Sulfur Reduction Catalyst Design Inspired by Elemental Periodic Expansion Concept for Lithium–Sulfur Batteries
Yangyang Dong, Dong Cai, Tingting Li, Shuo Yang, Xuemei Zhou, Yongjie Ge, Hao Tang, Huagui Nie, Zhi Yang
Abstract
The key challenges facing the commercialization of lithium–sulfur (Li–S) batteries are shortening the lithium polysulfide (LiPS) intermediate existence time while accelerating solid-phase conversion reactions. Herein, inspired by highly efficient natural enzymes with Fe/N active sites for oxygen reduction reactions, we report a periodic expansion catalysis concept, i.e., Ru and P synergic stereoselectivity, for designing sulfur reduction reaction (SRR) catalysts. As a proof of concept, a RuP2-configuration molecular catalyst was exploited to assemble an interlayer in Li–S batteries that adsorbs LiPSs, optimizes Li+ migration paths, and catalyzes SRRs.
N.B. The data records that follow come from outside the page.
(* ===== verification/UserMem.v ===== *)
(** * What processes see of the user pool

    Every present entry of a process's page table leads to a page of the user
    pool that is in use. A fresh frame is taken, entered and filled without any
    process seeing a change anywhere else. *)
From stdpp Require Import base numbers list gmap.
From Stdlib Require Import ZArith Lia.
From S2P Require Import Prelude Bytes CString Bitmap Palloc PallocInit Words Mmu MmuInv MmuWalk MmuSpec AddressSpace Isolation PageTables.
Open Scope Z_scope.

(** The byte at a user address. *)
Definition user_byte (m : mem) (a va : Z) : option Z := q ← translate m a va; m !! q.
(** The frame an entry leads to. *)
Abbreviation target e := (ptov (PTE_ADDR e)).

Record wf_user (s : mmu) (l : list Z) : Prop := {
  wu_proc : processes s l;
  wu_base : KERN_BASE <= base (user_pool (m_ram s));
  wu_used : ∀ a va e, a ∈ l → user_va own va → mapping (bytes s) a va = Some e →
    run_of (user_pool (m_ram s)) (target e) 1 true;
}.

(** Only the frame [k] of the user pool may have other bytes, and pages in use
    are still in use. *)
Record user_change (k : Z) (s s' : mmu) : Prop := {
  uc_ram : wf_pages (m_ram s');
  uc_regs : base_pml4 s' = base_pml4 s;
  uc_kernel : kernel_pool (m_ram s') = kernel_pool (m_ram s);
  uc_user : base (user_pool (m_ram s')) = base (user_pool (m_ram s)) ∧
    bit_cnt (used_map (user_pool (m_ram s'))) = bit_cnt (used_map (user_pool (m_ram s)));
  uc_used : ∀ x, in_pool (user_pool (m_ram s)) x → page_used (user_pool (m_ram s)) x = true →
    page_used (user_pool (m_ram s')) x = true;
  uc_bytes : ∀ x, ¬ (k <= x < k + PGSIZE) → bytes s' !! x = bytes s !! x;
}.

(** No page but [u] of [a] leads to the frame [k]. *)
Definition alone (s : mmu) (l : list Z) (k a u : Z) : Prop :=
  ∀ b va e, b ∈ l → user_va own va → mapping (bytes s) b va = Some e → target e = k →
    b = a ∧ va / PGSIZE = u / PGSIZE.
(** The byte belongs to a page table of [l], or to the kernel's. *)
Definition table_byte (s : mmu) (l : list Z) (x : Z) : Prop :=
  base_pml4 s <= x < base_pml4 s + PGSIZE ∨ ∃ a, a ∈ l ∧ in_tree own 3 (m_ram s) a x.
(** It belongs to the kernel alone, and to no page table. *)
Definition kernel_byte (s : mmu) (l : list Z) (x : Z) : Prop :=
  ¬ in_pool (user_pool (m_ram s)) x ∧ ¬ table_byte s l x.
(** No process sees a change, but perhaps [a] in its page [u]. *)
Definition view_except (a u : Z) (l : list Z) (s s' : mmu) : Prop :=
  ∀ b va, b ∈ l → user_va own va → ¬ (b = a ∧ va / PGSIZE = u / PGSIZE) →
    mapping (bytes s') b va = mapping (bytes s) b va ∧ user_byte (bytes s') b va = user_byte (bytes s) b va.
(** A page of the user pool, used or not. *)
Definition user_page (s : mmu) (k : Z) : Prop :=
  k mod PGSIZE = 0 ∧ base (user_pool (m_ram s)) <= k ∧ k + PGSIZE <= pool_end (user_pool (m_ram s)).

Section view.
Implicit Types (s : mmu) (l : list Z) (k a u va e : Z).

Lemma run_user_page s k v : run_of (user_pool (m_ram s)) k 1 v → user_page s k.
Proof. intros (H1 & H2 & H3 & _). unfold user_page. rewrite Z.mul_1_r in H3. done. Qed.
Lemma wf_user_kernel s l k : wf_user s l → user_page s k → kernel_page k.
Proof.
  intros Hw (H1 & H2 & H3). pose proof (wu_base _ _ Hw). destruct (wp_base _ _ (wp_user _ (proj1 (pr_ram _ _ (wu_proc _ _ Hw))))) as (_ & _ & ?).
  split; [done|]. unfold PGSIZE in *. lia.
Qed.
Lemma view_trans a u l s1 s2 s3 : view_except a u l s1 s2 → view_except a u l s2 s3 → view_except a u l s1 s3.
Proof. intros H1 H2 b va Hb Hva Hn. destruct (H1 b va Hb Hva Hn), (H2 b va Hb Hva Hn). split; congruence. Qed.
Lemma view_refl a u l s : view_except a u l s s.
Proof. done. Qed.

(** The bytes of the page tables [l]. *)
Lemma keeps_tables s s' l : processes s l → keeps (table_byte s l) s s' →
  processes s' l ∧ ∀ a va, a ∈ l → PML4 va = 0 → slot (bytes s') a va = slot (bytes s) a va.
Proof.
  intros Hp Hk.
  assert (Hbase : ∀ x, base_pml4 s <= x < base_pml4 s + PGSIZE → bytes s' !! x = bytes s !! x).
  { intros x Hx. apply (ke_bytes _ _ _ Hk). by left. }
  assert (Hone : ∀ a, a ∈ l → keeps (in_tree own 3 (m_ram s) a) s s').
  { intros a Ha. refine (keeps_mono _ _ _ _ _ Hk). intros x Hx. right. by exists a. }
  assert (Hnode : ∀ a p, a ∈ l → okp own 3 p → node (bytes s') a p = node (bytes s) a p).
  { intros a p Ha. by apply (keeps_node own s s' a), Hone. }
  pose proof (ke_base _ _ _ Hk) as Hb. split.
  - split.
    + apply Hk.
    + rewrite Hb. apply (keeps_table _ s s' _ Hk), Hp.
    + rewrite Hb. intros x Hx. rewrite Hbase by done. by apply Hp.
    + rewrite Hb, <- (pr_own _ _ Hp). apply next_agree, entry_page; [done|exact Hbase].
    + intros a Ha. by apply (keeps_space own s s' a), Hone; [apply Hp|..].
    + intros a1 a2 H1 H2 Hne p q b Hpp Hq. rewrite !Hnode by done. by apply (pr_apart _ _ Hp).
    + intros a p Ha Hpp. rewrite Hb, Hnode by done. by apply (pr_kernel _ _ Hp).
  - intros a va Ha Hva. apply (keeps_slot own s s' a); [by apply Hone|done].
Qed.
Lemma table_byte_same s s' l x : processes s l → keeps (table_byte s l) s s' → table_byte s' l x → table_byte s l x.
Proof.
  intros Hp Hk [Hx|(a & Ha & q & b & Hq & Hb & Hx)]; [left; by rewrite <- (ke_base _ _ _ Hk)|]. right. exists a. split; [done|].
  exists q, b. split; [done|]. split; [|done]. rewrite <- (keeps_node own s s' a); [done| |done].
  refine (keeps_mono _ _ _ _ _ Hk). intros y Hy. right. by exists a.
Qed.
(** Everything about the page tables is in the kernel pool. *)
Lemma table_byte_pool s l x : processes s l → table_byte s l x → in_pool (kernel_pool (m_ram s)) x.
Proof.
  intros Hp. assert (Htab : ∀ b, table_page (m_ram s) b → b <= x < b + PGSIZE → in_pool (kernel_pool (m_ram s)) x).
  { intros b (H1 & H2 & H3 & _) Hx. unfold in_pool. lia. }
  intros [Hx|(a & Ha & p & b & Hpp & Hb & Hx)]; [apply (Htab (base_pml4 s)); [apply Hp|done]|].
  apply (Htab b); [|done]. by apply (tr_page _ _ _ _ (sp_tree _ _ _ (pr_space _ _ Hp a Ha)) p).
Qed.
Lemma keeps_processes s s' l : processes s l → keeps (in_pool (kernel_pool (m_ram s))) s s' →
  processes s' l ∧ ∀ a va, a ∈ l → PML4 va = 0 → slot (bytes s') a va = slot (bytes s) a va.
Proof.
  intros Hp Hk. apply (keeps_tables s s' l Hp). refine (keeps_mono _ _ _ _ _ Hk). intros x. by apply table_byte_pool.
Qed.

Lemma user_change_keeps k s s' : ram_ok (m_ram s) → user_page s k → user_change k s s' →
  keeps (in_pool (kernel_pool (m_ram s))) s s'.
Proof.
  intros [Hwf Hbase] (H1 & H2 & H3) [Hw Hr Hkn Hu Hus Hby]. split; try done.
  - split; [done|]. by rewrite Hkn.
  - by rewrite Hkn.
  - by rewrite Hkn.
  - intros x Hx. apply Hby. intros Hxk. apply (pools_exclusive (m_ram s) x); [done|done|]. unfold in_pool. lia.
Qed.

(** Bytes change that belong to the kernel alone. *)
Lemma kernel_bytes_change s l m : wf_user s l → (∀ x, is_Some (bytes s !! x) → is_Some (m !! x)) →
  (∀ x, ¬ kernel_byte s l x → m !! x = bytes s !! x) →
  let s' := Mmu (Ram (kernel_pool (m_ram s)) (user_pool (m_ram s)) m) (base_pml4 s) (cr3 s) in
  wf_user s' l ∧ (∀ b va, b ∈ l → user_va own va → mapping m b va = mapping (bytes s) b va) ∧
  (∀ b va, b ∈ l → user_va own va → user_byte m b va = user_byte (bytes s) b va) ∧ ∀ x, kernel_byte s l x → kernel_byte s' l x.
Proof.
  intros Hw Hdom Hby s'. pose proof (wu_proc _ _ Hw) as Hp. destruct (pr_ram _ _ Hp) as [Hwf Hbase].
  assert (Hkeep : keeps (table_byte s l) s s').
  { split; [|done|done|done|].
    - split; [|done]. by apply (wf_pages_mem (m_ram s) m).
    - intros x Hx. apply Hby. by intros [_ ?]. }
  destruct (keeps_tables s s' l Hp Hkeep) as [Hp' Hslot].
  assert (Hmap : ∀ b va, b ∈ l → user_va own va → mapping m b va = mapping (bytes s) b va).
  { intros b va Hb [_ Hva]. unfold mapping. by rewrite <- (Hslot b va Hb Hva). }
  split; [|split; [done|]].
  - split; [done|apply Hw|]. intros b va e Hb Hva He. apply (wu_used _ _ Hw b va e Hb Hva). by rewrite <- Hmap.
  - split; [|intros x [H1 H2]; split; [done|]; intros Hx; apply H2; by apply (table_byte_same s s')].
    intros b va Hb Hva. unfold user_byte, translate. rewrite Hmap by done. destruct (mapping (bytes s) b va) as [e|] eqn:He; [|done].
    simpl. destruct (wu_used _ _ Hw b va e Hb Hva He) as (_ & H2 & H3 & _). rewrite pg_ofs_mod.
    pose proof (Z.mod_pos_bound va PGSIZE ltac:(done)). apply Hby. intros [Hn _]. apply Hn. unfold in_pool. lia.
Qed.

(** What belongs to the kernel alone stays so when a frame of the user pool changes. *)
Lemma kernel_byte_change k s s' l x : processes s l → user_page s k → user_change k s s' → kernel_byte s l x →
  kernel_byte s' l x ∧ bytes s' !! x = bytes s !! x.
Proof.
  intros Hp Hk Hc [H1 H2]. pose proof (user_change_keeps k s s' (pr_ram _ _ Hp) Hk Hc) as Hkeep.
  destruct (uc_user _ _ _ Hc) as [Hub Huc]. split; [split|].
  - unfold in_pool, pool_end. by rewrite Hub, Huc.
  - intros Ht. apply H2. apply (table_byte_same s s'); [done| |done]. refine (keeps_mono _ _ _ _ _ Hkeep). intros y. by apply table_byte_pool.
  - apply (uc_bytes _ _ _ Hc). intros Hx. apply H1. destruct Hk as (_ & ? & ?). unfold in_pool. lia.
Qed.

(** What a translation answers is in the frame. *)
Lemma translate_frame s l a va e : wf_user s l → a ∈ l → user_va own va → mapping (bytes s) a va = Some e →
  translate (bytes s) a va = Some (target e + pg_ofs va) ∧ 0 <= pg_ofs va < PGSIZE.
Proof. intros Hw Ha Hva He. unfold translate. rewrite He. split; [done|]. rewrite pg_ofs_mod. unfold PGSIZE. by apply Z.mod_pos_bound. Qed.

(** Two frames are the same or apart. *)
Lemma frames_apart k k' x : k mod PGSIZE = 0 → k' mod PGSIZE = 0 → k ≠ k' → k <= x < k + PGSIZE → ¬ (k' <= x < k' + PGSIZE).
Proof. intros H1 H2 Hne Hx Hx'. apply Hne. unfold PGSIZE in *. zdiv. Qed.

(** The view depends on the mappings and on the bytes of the frames. *)
Lemma view_agree a u l s s' k :
  wf_user s l → k mod PGSIZE = 0 → alone s l k a u →
  (∀ b va, b ∈ l → user_va own va → ¬ (b = a ∧ va / PGSIZE = u / PGSIZE) → mapping (bytes s') b va = mapping (bytes s) b va) →
  (∀ x, in_pool (user_pool (m_ram s)) x → ¬ (k <= x < k + PGSIZE) → bytes s' !! x = bytes s !! x) → view_except a u l s s'.
Proof.
  intros Hw Hkal Hal Hmap Hby b va Hb Hva Hn. pose proof (Hmap b va Hb Hva Hn) as Hm. split; [done|].
  unfold user_byte, translate. rewrite Hm. destruct (mapping (bytes s) b va) as [e|] eqn:He; [|done]. simpl. 
  destruct (translate_frame s l b va e Hw Hb Hva He) as [_ Ho].
  pose proof (wu_used _ _ Hw b va e Hb Hva He) as (H1 & H2 & H3 & _). rewrite Z.mul_1_r in H3. apply Hby.
  - unfold in_pool. lia.
  - apply (frames_apart (target e)); [done|done| |lia]. intros Hk. apply Hn. by apply (Hal b va e).
Qed.

(** *** A frame of the user pool changes *)
Lemma user_change_view k a u l s s' : wf_user s l → user_page s k → alone s l k a u → user_change k s s' →
  wf_user s' l ∧ view_except a u l s s' ∧ (∀ b va, b ∈ l → user_va own va → mapping (bytes s') b va = mapping (bytes s) b va).
Proof.
  intros Hw Hk Hal Hc. pose proof (wu_proc _ _ Hw) as Hp.
  destruct (keeps_processes s s' l Hp (user_change_keeps k s s' (pr_ram _ _ Hp) Hk Hc)) as [Hp' Hslot].
  assert (Hmap : ∀ b va, b ∈ l → user_va own va → mapping (bytes s') b va = mapping (bytes s) b va).
  { intros b va Hb [_ Hva]. unfold mapping. by rewrite Hslot. }
  destruct (uc_user _ _ _ Hc) as [Hub Huc]. split; [|split; [|done]].
  - split; [done| |].
    + rewrite Hub. apply Hw.
    + intros b va e Hb Hva He. rewrite Hmap in He by done. destruct (wu_used _ _ Hw b va e Hb Hva He) as (H1 & H2 & H3 & H4).
      unfold run_of, pool_end in *. rewrite Hub, Huc. split_and!; [done..|]. intros x Hx. apply (uc_used _ _ _ Hc); [|by apply H4].
      unfold in_pool, pool_end. lia.
  - apply (view_agree a u l s s' k); [done|apply Hk|done|auto|]. intros x _ Hx. by apply (uc_bytes _ _ _ Hc).
Qed.
Lemma alone_same k a u l s s' : (∀ b va, b ∈ l → user_va own va → mapping (bytes s') b va = mapping (bytes s) b va) →
  alone s l k a u → alone s' l k a u.
Proof. intros Hm Hal b va e Hb Hva He. rewrite Hm in He by done. by apply (Hal b va e). Qed.

(** *** A frame is entered in a page table *)
Lemma extends_user s a s' x : space own s a → extends own s a s' → in_pool (user_pool (m_ram s)) x → bytes s' !! x = bytes s !! x.
Proof.
  intros Hs He Hx. pose proof (proj1 (sp_ram _ _ _ Hs)) as Hwf. apply (ex_conf _ _ _ _ He).
  - intros [Hk _]. by apply (pools_exclusive (m_ram s) x).
  - intros (p & b & Hp & Hb & Hxb). destruct (tr_page _ _ _ _ (sp_tree _ _ _ Hs) p b Hp Hb) as (_ & H1 & H2 & _).
    apply (pools_exclusive (m_ram s) x); [done| |done]. unfold in_pool. lia.
Qed.

Lemma set_page_view a u k rw l s s' : wf_user s l → a ∈ l → user_va own u → u mod PGSIZE = 0 →
  run_of (user_pool (m_ram s)) k 1 true → alone s l k a u → set_page_result own s a u k rw true s' →
  wf_user s' l ∧ view_except a u l s s' ∧ alone s' l k a u ∧ mapping (bytes s') a u = Some (page_entry k rw) ∧
  user_pool (m_ram s') = user_pool (m_ram s) ∧ (∀ x, in_pool (user_pool (m_ram s)) x → bytes s' !! x = bytes s !! x) ∧
  ∀ x, kept (m_ram s) x → kernel_byte s l x → bytes s' !! x = bytes s !! x.
Proof.
  intros Hw Ha Hu Hual Hk Hal (He & Hother & Hmap). pose proof (wu_proc _ _ Hw) as Hp. pose proof (pr_space _ _ Hp a Ha) as Hs.
  destruct (processes_extends s l a s' Hp Ha He) as [Hp' Hslot]. destruct (ex_pool _ _ _ _ He) as (_ & _ & Hup).
  pose proof (wf_user_kernel s l k Hw (run_user_page s k true Hk)) as Hkp. destruct (page_entry_ok k rw Hkp) as (_ & _ & _ & Htar).
  assert (Hm : ∀ b va, b ∈ l → user_va own va → ¬ (b = a ∧ va / PGSIZE = u / PGSIZE) → mapping (bytes s') b va = mapping (bytes s) b va).
  { intros b va Hb Hva Hn. destruct (decide (b = a)) as [->|Hne]; [apply Hother; [done|tauto]|]. unfold mapping. rewrite Hslot; [done..|apply Hva]. }
  assert (Hsame : ∀ va, va / PGSIZE = u / PGSIZE → mapping (bytes s') a va = Some (page_entry k rw)).
  { intros va Hva. by rewrite (same_mapping _ _ va u). }
  assert (Hbytes : ∀ x, in_pool (user_pool (m_ram s)) x → bytes s' !! x = bytes s !! x) by (intros x; by apply (extends_user s a)).
  split; [split; [done|by rewrite Hup; apply Hw|]|].
  - intros b va e Hb Hva Hbe. rewrite Hup. destruct (decide (b = a ∧ va / PGSIZE = u / PGSIZE)) as [[-> Hd]|Hn].
    + rewrite Hsame in Hbe by done. injection Hbe as <-. by rewrite Htar.
    + rewrite Hm in Hbe by done. by apply (wu_used _ _ Hw b va).
  - split; [|split; [|split; [by apply Hsame|split; [done|split; [done|]]]]].
    + apply (view_agree a u l s s' k); [done|apply Hk|done|done|auto].
    + intros b va e Hb Hva Hbe Ht. destruct (decide (b = a ∧ va / PGSIZE = u / PGSIZE)) as [Hy|Hn]; [done|].
      rewrite Hm in Hbe by done. by apply (Hal b va e).
    + intros x Hx [_ Hn]. apply (ex_conf _ _ _ _ He); [done|]. intros Hin. apply Hn. right. by exists a.
Qed.

(** What the process sees in its page is the contents of the frame. *)
Lemma user_byte_frame s a u k rw ofs : kernel_page k → mapping (bytes s) a u = Some (page_entry k rw) → u mod PGSIZE = 0 →
  0 <= ofs < PGSIZE → user_byte (bytes s) a (u + ofs) = bytes s !! (k + ofs).
Proof.
  intros Hk Hm Hu Ho. destruct (page_offset u ofs Hu Ho) as [Hpg Hofs]. destruct (page_entry_ok k rw Hk) as (_ & _ & _ & Ht).
  unfold user_byte, translate. rewrite <- (same_mapping _ _ u) by done. rewrite Hm. simpl. by rewrite Ht, Hofs.
Qed.

(** *** A new frame *)
Lemma alone_free s l k a u : wf_user s l → run_of (user_pool (m_ram s)) k 1 false → alone s l k a u.
Proof.
  intros Hw (_ & _ & _ & Hf) b va e Hb Hva He Ht. destruct (wu_used _ _ Hw b va e Hb Hva He) as (_ & _ & _ & Hu).
  rewrite Ht in Hu. specialize (Hu k). specialize (Hf k). unfold PGSIZE in *. rewrite Hu in Hf by lia. discriminate Hf. lia.
Qed.
End view.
Comprehensive investigation identified the elimination of steric hindrance and strong electron orbital couplings between metallic d band and nonmetallic p band as the main contributing factors of PEC for the SRRs. As a result, the Li–S battery with ∼0.5 wt % catalyst additive showed enhanced cycling stability even under a high sulfur loading (6.5 mg cm–2) and low electrolyte/sulfur ratio (9 μL mg–1).